Responding to Controversy, Seattle Worldcon Defends Using ChatGPT to Vet Program Participants

Seattle Worldcon 2025 Chair Kathy Bond today issued a public statement attempting to defend the use of ChatGPT as part of the screening process for program participants. The comments have been highly negative.

…We received more than 1,300 panelist applicants for Seattle Worldcon 2025. Building on the work of previous Worldcons, we chose to vet program participants before inviting them to be on our program. We communicated this intention to applicants in the instructions of our panelist interest form.

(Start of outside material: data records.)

(* ===== verification/FillPlan.v ===== *)
(** * Fill plans (src/canister/src/order/plan.rs)

    The read-only plan of the fills an incoming order makes, and the greedy
    reference matcher it is proved equal to. *)

From stdpp Require Import prelude gmap.
From Stdlib Require Import ZArith Lia.
From S2P Require Import Prelude Word BTree Quantity Ids OrderTypes.

Record FillPlan : Type := MkFillPlan {
  taker_order : OrderSeq;
  filled_makers : list OrderSeq;
  last_partial : option (OrderSeq * Quantity);
  taker_remaining : Quantity
}.

Record FillPlanBuilder : Type := MkBuilder {
  b_order : Order;
  b_filled_makers : list OrderSeq;
  b_last_partial : option (OrderSeq * Quantity);
  b_taker_remaining : Quantity
}.

Inductive PlanOutcome : Type :=
| Execute (plan : FillPlan)
| Kill.

(** [FillPlan::builder]. *)
Definition builder (order : Order) : FillPlanBuilder := MkBuilder order [] None (o_remaining order).

Definition add_fill (self : FillPlanBuilder) (resting : RestingOrder) : exec FillPlanBuilder :=
  let! _ := assert (bool_decide (b_last_partial self = None)) in
  let maker_seq := r_id resting in
  let! _ := assert (bool_decide (maker_seq ≠ o_id (b_order self))) in
  let maker_qty := r_remaining resting in
  let fill_qty := q_min (b_taker_remaining self) maker_qty in
  let! taker_remaining := expect (checked_sub (b_taker_remaining self) fill_qty) in
  if bool_decide (fill_qty = maker_qty) then
    Done (MkBuilder (b_order self) (b_filled_makers self ++ [maker_seq])
            (b_last_partial self) taker_remaining)
  else
    let! _ := assert (bool_decide (taker_remaining = Quantity_ZERO)) in
    Done (MkBuilder (b_order self) (b_filled_makers self) (Some (maker_seq, fill_qty))
            taker_remaining).

Definition into_plan (self : FillPlanBuilder) : FillPlan :=
  MkFillPlan (o_id (b_order self)) (b_filled_makers self) (b_last_partial self)
    (b_taker_remaining self).

Definition build (self : FillPlanBuilder) : PlanOutcome :=
  match o_tif (b_order self) with
  | GoodTilCanceled => Execute (into_plan self)
  | FillOrKill =>
      if negb (is_zero (b_taker_remaining self)) then Kill else Execute (into_plan self)
  end.

(** The body shared by the two [for] loops of [OrderBook::plan_fills], over the
    makers an iterator yields: [stop] is the side's price test of the [break]. *)
Fixpoint plan_loop (stop : Price → bool) (plan : FillPlanBuilder)
    (makers : list (Price * RestingOrder)) : exec FillPlanBuilder :=
  match makers with
  | [] => Done plan
  | (maker_price, resting) :: makers =>
      if stop maker_price || is_zero (b_taker_remaining plan) then Done plan
      else let! plan := add_fill plan resting in plan_loop stop plan makers
  end.

(** ** The reference matcher

    The greedy walk of a maker list in priority order: the makers consumed
    entirely, the maker filled in part, the taker's remainder and the makers that
    are left. *)

Record match_spec : Type := MkMatchSpec {
  ms_full : list (Price * RestingOrder);
  ms_partial : option (Price * RestingOrder * Z);
  ms_remaining : Z;
  ms_rest : list (Price * RestingOrder)
}.

Fixpoint greedy (stop : Price → bool) (rem : Z) (makers : list (Price * RestingOrder)) :
    match_spec :=
  match makers with
  | [] => MkMatchSpec [] None rem []
  | (p, r) :: rest =>
      if stop p || (rem =? 0) then MkMatchSpec [] None rem makers
      else if qval (r_remaining r) <=? rem then
        let s := greedy stop (rem - qval (r_remaining r)) rest in
        MkMatchSpec ((p, r) :: ms_full s) (ms_partial s) (ms_remaining s) (ms_rest s)
      else MkMatchSpec [] (Some (p, r, rem)) 0 rest
  end.

Definition r_qty (x : Price * RestingOrder) : Z := qval (r_remaining x.2).
Definition x_id (x : Price * RestingOrder) : OrderSeq := r_id x.2.
Definition partial_list (s : match_spec) : list (Price * RestingOrder) :=
  from_option (λ x, [x.1]) [] (ms_partial s).
Definition partial_qty (s : match_spec) : Z := from_option snd 0 (ms_partial s).

(** The makers split into the consumed, the partially filled and the untouched. *)
Lemma greedy_split stop rem makers :
  let s := greedy stop rem makers in makers = ms_full s ++ partial_list s ++ ms_rest s.
Proof.
  revert rem. induction makers as [|[p r] makers IH]; intros rem; simpl; [done|].
  destruct (stop p || (rem =? 0)); [done|].
  destruct (qval (r_remaining r) <=? rem); simpl; [|done]. f_equal. apply IH.
Qed.

(** Quantity conservation: what the taker loses is what the makers lose. *)
Lemma greedy_conserve stop rem makers :
  let s := greedy stop rem makers in
  rem = ms_remaining s + sum_over r_qty (ms_full s) + partial_qty s.
Proof.
  revert rem. induction makers as [|[p r] makers IH]; intros rem; simpl.
  { autorewrite with oisy_sums. unfold partial_qty; simpl. lia. }
  destruct (stop p || (rem =? 0)).
  { simpl. autorewrite with oisy_sums. unfold partial_qty; simpl. lia. }
  destruct (qval (r_remaining r) <=? rem); simpl.
  - specialize (IH (rem - qval (r_remaining r))). autorewrite with oisy_sums.
    unfold partial_qty, r_qty in *; simpl in *. lia.
  - autorewrite with oisy_sums. unfold partial_qty; simpl. lia.
Qed.

Lemma greedy_remaining_range stop rem makers :
  0 ≤ rem → 0 ≤ ms_remaining (greedy stop rem makers) ≤ rem.
Proof.
  revert rem. induction makers as [|[p r] makers IH]; intros rem Hrem; simpl; [lia|].
  destruct (stop p || (rem =? 0)); [simpl; lia|].
  destruct (Z.leb_spec (qval (r_remaining r)) rem); simpl; [|lia].
  pose proof (qval_range (r_remaining r)). specialize (IH (rem - qval (r_remaining r))). lia.
Qed.

(** A partial fill leaves the maker a positive remainder and the taker nothing. *)
Lemma greedy_partial stop rem makers p r q :
  0 ≤ rem → ms_partial (greedy stop rem makers) = Some (p, r, q) →
  0 < q < qval (r_remaining r) ∧ q ≤ rem ∧ stop p = false ∧
  ms_remaining (greedy stop rem makers) = 0.
Proof.
  revert rem. induction makers as [|[p' r'] makers IH]; intros rem Hrem; simpl; [done|].
  destruct (stop p') eqn:Es; simpl; [done|]. destruct (Z.eqb_spec rem 0); simpl; [done|].
  destruct (Z.leb_spec (qval (r_remaining r')) rem); simpl.
  - intros Hp. pose proof (qval_range (r_remaining r')).
    apply IH in Hp as (? & ? & ? & ->); [|lia]. split_and!; lia || done.
  - intros [= -> -> ->]. split_and!; lia || done.
Qed.

(** Only crossing makers are touched. *)
Lemma greedy_crosses stop rem makers x :
  x ∈ ms_full (greedy stop rem makers) → stop x.1 = false.
Proof.
  revert rem. induction makers as [|[p r] makers IH]; intros rem; simpl; [set_solver|].
  destruct (stop p) eqn:Es; simpl; [set_solver|]. destruct (rem =? 0); simpl; [set_solver|].
  destruct (qval (r_remaining r) <=? rem); simpl; [|set_solver].
  rewrite elem_of_cons. intros [->|Hx]; [done|eauto].
Qed.

(** The walk stops early only at a maker that does not cross. *)
Lemma greedy_stops stop rem makers :
  0 ≤ rem → ms_remaining (greedy stop rem makers) ≠ 0 →
  ms_partial (greedy stop rem makers) = None ∧
  match ms_rest (greedy stop rem makers) with [] => True | x :: _ => stop x.1 = true end.
Proof.
  revert rem. induction makers as [|[p r] makers IH]; intros rem Hrem; simpl; [done|].
  destruct (stop p) eqn:Es; simpl; [done|]. destruct (Z.eqb_spec rem 0); simpl; [done|].
  destruct (Z.leb_spec (qval (r_remaining r)) rem); simpl; [|done]. apply IH. lia.
Qed.

(** What the plan records of a walk. *)
Definition plan_of (b : FillPlanBuilder) (s : match_spec) : FillPlanBuilder :=
  MkBuilder (b_order b) (b_filled_makers b ++ (x_id <$> ms_full s))
    ((λ x, (x_id x.1, q_of_Z x.2)) <$> ms_partial s) (q_of_Z (ms_remaining s)).

Lemma q_min_eq_r p q : q_min p q = q ↔ qval q ≤ qval p.
Proof. rewrite qval_eq_iff, qval_min. lia. Qed.

(** Once a partial fill is recorded the taker is exhausted and the loop stops. *)
Lemma plan_loop_stop stop b makers :
  is_zero (b_taker_remaining b) = true → plan_loop stop b makers = Done b.
Proof. intros Hz. destruct makers as [|[p r] makers]; simpl; [done|]. by rewrite Hz, orb_true_r. Qed.

Lemma add_fill_full b r :
  b_last_partial b = None → r_id r ≠ o_id (b_order b) →
  qval (r_remaining r) ≤ qval (b_taker_remaining b) →
  add_fill b r = Done (MkBuilder (b_order b) (b_filled_makers b ++ [r_id r]) None
    (q_of_Z (qval (b_taker_remaining b) - qval (r_remaining r)))).
Proof.
  intros Hp Hid Hq. unfold add_fill. rewrite Hp, !bool_decide_eq_true_2 by done.
  cbn [ebind assert]. rewrite (proj2 (q_min_eq_r _ _) Hq).
  pose proof (qval_range (r_remaining r)). pose proof (qval_range (b_taker_remaining b)).
  rewrite checked_sub_eq, q_checked_in by lia. cbn [ebind expect].
  by rewrite bool_decide_eq_true_2.
Qed.

Lemma add_fill_partial b r :
  b_last_partial b = None → r_id r ≠ o_id (b_order b) →
  qval (b_taker_remaining b) < qval (r_remaining r) →
  add_fill b r = Done (MkBuilder (b_order b) (b_filled_makers b)
    (Some (r_id r, b_taker_remaining b)) Quantity_ZERO).
Proof.
  intros Hp Hid Hq. unfold add_fill. rewrite Hp, !bool_decide_eq_true_2 by done.
  cbn [ebind assert].
  assert (Em : q_min (b_taker_remaining b) (r_remaining r) = b_taker_remaining b)
    by (rewrite qval_eq_iff, qval_min; lia).
  rewrite Em, checked_sub_eq, Z.sub_diag, q_checked_in by lia. cbn [ebind expect].
  rewrite bool_decide_eq_false_2 by (intros E; rewrite E in Hq; lia).
  by rewrite bool_decide_eq_true_2.
Qed.

(** The planning loop never panics and computes the greedy walk. *)
Lemma plan_loop_greedy stop b makers :
  b_last_partial b = None →
  Forall (λ x, x_id x ≠ o_id (b_order b)) makers →
  plan_loop stop b makers = Done (plan_of b (greedy stop (qval (b_taker_remaining b)) makers)).
Proof.
  revert b. induction makers as [|[p r] makers IH]; intros b Hp Hids; simpl.
  { unfold plan_of; simpl. rewrite app_nil_r, q_of_Z_qval. destruct b; simpl in *. by subst. }
  apply Forall_cons in Hids as [Hid Hids]. rewrite is_zero_spec.
  destruct (stop p || (qval (b_taker_remaining b) =? 0)) eqn:Es.
  { unfold plan_of; simpl. rewrite app_nil_r, q_of_Z_qval. destruct b; simpl in *. by subst. }
  pose proof (qval_range (r_remaining r)). pose proof (qval_range (b_taker_remaining b)).
  destruct (Z.leb_spec (qval (r_remaining r)) (qval (b_taker_remaining b))) as [Hle|Hlt].
  - rewrite add_fill_full by done. cbn [ebind]. rewrite IH by done. cbn [b_taker_remaining].
    rewrite q_of_Z_val by lia. unfold plan_of; simpl. by rewrite <-app_assoc.
  - rewrite add_fill_partial by done. cbn [ebind].
    rewrite plan_loop_stop by done. unfold plan_of; simpl.
    by rewrite app_nil_r, q_of_Z_qval.
Qed.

In order to enhance our process for vetting, volunteer staff also chose to test a process utilizing a script that used ChatGPT. The sole purpose of using this LLM was to automate and aggregate the usual online searches for participant vetting, which can take up to 10–30 minutes per applicant as you enter a person’s name, plus the search terms one by one. Using this script drastically shortened the search process by finding and aggregating sources to review.

Specifically, we created a query, including a requirement to provide sources, and entered no information about the applicant into the script except for their name. As generative AI can be unreliable, we built in an additional step for human review of all results with additional searches done by a human as necessary. An expert in LLMs who has been working in the field since the 1990s reviewed our process and found that privacy was protected and respected, but cautioned that, as we knew, the process might return false results.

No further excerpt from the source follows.